*WHAT THE TASK ASKS*
The data below holds a line containing "lock_where e m !! k" and a line containing "(** How the"; please quote exactly those two lines and every line between them, and nothing else.

════════════════════

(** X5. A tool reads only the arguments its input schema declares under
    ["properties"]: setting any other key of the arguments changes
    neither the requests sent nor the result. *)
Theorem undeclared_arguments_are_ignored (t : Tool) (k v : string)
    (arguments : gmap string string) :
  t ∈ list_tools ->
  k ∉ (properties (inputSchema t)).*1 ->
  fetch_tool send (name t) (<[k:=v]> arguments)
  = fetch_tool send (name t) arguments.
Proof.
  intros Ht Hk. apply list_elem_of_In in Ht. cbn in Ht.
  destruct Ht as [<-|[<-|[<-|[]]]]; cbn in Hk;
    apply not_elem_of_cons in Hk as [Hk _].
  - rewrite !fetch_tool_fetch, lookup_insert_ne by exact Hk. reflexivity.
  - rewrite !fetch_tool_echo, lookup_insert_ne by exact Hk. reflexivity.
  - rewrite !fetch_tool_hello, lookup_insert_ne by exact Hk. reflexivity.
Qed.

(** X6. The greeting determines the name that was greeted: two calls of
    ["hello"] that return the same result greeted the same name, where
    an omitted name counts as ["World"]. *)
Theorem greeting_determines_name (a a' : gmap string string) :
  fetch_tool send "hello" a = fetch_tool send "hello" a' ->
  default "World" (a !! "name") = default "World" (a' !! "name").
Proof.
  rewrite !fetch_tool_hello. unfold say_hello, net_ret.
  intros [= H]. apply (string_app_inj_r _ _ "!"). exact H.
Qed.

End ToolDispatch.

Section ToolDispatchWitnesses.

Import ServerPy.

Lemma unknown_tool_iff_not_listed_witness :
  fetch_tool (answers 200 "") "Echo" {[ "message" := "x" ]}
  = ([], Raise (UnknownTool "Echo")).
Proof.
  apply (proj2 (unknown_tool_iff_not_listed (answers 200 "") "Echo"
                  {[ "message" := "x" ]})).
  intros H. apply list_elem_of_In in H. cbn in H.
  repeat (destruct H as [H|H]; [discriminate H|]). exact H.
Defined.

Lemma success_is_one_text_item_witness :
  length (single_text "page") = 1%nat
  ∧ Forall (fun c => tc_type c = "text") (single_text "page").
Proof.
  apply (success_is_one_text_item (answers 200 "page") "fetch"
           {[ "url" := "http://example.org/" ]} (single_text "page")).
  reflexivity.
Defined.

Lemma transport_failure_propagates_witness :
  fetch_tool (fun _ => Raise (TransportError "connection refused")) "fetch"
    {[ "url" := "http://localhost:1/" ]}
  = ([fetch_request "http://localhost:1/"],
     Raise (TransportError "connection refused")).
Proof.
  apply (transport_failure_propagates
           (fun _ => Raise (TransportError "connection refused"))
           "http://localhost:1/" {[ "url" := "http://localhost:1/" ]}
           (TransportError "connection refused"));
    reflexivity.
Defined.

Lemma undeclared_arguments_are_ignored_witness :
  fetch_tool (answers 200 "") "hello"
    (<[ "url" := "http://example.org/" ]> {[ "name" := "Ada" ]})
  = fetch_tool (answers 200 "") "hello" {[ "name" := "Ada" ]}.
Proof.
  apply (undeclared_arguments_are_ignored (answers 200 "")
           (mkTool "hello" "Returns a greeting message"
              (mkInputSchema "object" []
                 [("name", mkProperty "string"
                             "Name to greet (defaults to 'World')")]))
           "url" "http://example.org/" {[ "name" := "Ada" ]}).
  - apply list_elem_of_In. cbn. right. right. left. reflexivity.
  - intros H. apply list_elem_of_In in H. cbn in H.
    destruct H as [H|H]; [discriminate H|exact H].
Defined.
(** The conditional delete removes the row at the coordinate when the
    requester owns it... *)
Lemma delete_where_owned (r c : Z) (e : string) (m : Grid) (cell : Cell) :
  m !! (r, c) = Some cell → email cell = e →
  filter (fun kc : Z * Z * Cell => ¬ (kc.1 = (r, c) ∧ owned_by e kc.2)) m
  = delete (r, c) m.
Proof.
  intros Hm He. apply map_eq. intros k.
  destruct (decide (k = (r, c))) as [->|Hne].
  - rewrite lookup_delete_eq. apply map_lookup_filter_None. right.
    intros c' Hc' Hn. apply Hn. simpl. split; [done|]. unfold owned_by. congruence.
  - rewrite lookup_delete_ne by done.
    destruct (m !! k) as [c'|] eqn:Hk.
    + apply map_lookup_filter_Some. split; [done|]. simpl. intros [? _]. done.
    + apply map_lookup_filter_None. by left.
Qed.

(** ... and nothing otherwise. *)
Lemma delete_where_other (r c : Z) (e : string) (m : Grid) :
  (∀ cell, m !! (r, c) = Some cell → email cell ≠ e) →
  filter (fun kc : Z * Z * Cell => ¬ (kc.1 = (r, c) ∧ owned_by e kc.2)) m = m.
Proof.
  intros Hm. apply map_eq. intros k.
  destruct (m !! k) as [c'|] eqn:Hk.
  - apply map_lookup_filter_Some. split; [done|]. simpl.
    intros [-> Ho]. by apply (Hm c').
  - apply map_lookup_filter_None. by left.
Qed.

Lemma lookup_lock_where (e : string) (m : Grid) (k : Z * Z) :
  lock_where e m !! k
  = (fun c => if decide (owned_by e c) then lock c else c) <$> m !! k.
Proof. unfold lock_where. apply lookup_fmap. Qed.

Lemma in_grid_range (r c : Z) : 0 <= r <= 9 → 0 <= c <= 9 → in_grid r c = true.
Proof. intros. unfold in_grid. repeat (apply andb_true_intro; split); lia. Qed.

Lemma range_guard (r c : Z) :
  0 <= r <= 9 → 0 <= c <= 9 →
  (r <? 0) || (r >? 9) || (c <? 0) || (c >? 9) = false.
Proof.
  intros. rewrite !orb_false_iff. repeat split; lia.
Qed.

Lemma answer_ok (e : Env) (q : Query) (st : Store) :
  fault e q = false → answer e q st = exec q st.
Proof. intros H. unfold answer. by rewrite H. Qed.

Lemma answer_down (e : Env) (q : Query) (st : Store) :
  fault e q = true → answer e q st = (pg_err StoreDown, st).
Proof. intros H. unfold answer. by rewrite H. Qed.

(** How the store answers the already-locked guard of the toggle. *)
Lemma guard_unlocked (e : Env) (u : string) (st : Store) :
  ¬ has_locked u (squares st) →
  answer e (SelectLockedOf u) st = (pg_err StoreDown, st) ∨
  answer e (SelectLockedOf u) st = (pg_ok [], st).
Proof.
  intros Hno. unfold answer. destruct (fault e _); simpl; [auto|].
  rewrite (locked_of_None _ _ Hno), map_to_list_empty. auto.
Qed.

════════════════════

*RESULT FOR THIS EXERCISE*
  lock_where e m !! k
  = (fun c => if decide (owned_by e c) then lock c else c) <$> m !! k.
Proof. unfold lock_where. apply lookup_fmap. Qed.

Lemma in_grid_range (r c : Z) : 0 <= r <= 9 → 0 <= c <= 9 → in_grid r c = true.
Proof. intros. unfold in_grid. repeat (apply andb_true_intro; split); lia. Qed.

Lemma range_guard (r c : Z) :
  0 <= r <= 9 → 0 <= c <= 9 →
  (r <? 0) || (r >? 9) || (c <? 0) || (c >? 9) = false.
Proof.
  intros. rewrite !orb_false_iff. repeat split; lia.
Qed.

Lemma answer_ok (e : Env) (q : Query) (st : Store) :
  fault e q = false → answer e q st = exec q st.
Proof. intros H. unfold answer. by rewrite H. Qed.

Lemma answer_down (e : Env) (q : Query) (st : Store) :
  fault e q = true → answer e q st = (pg_err StoreDown, st).
Proof. intros H. unfold answer. by rewrite H. Qed.

(** How the store answers the already-locked guard of the toggle. *)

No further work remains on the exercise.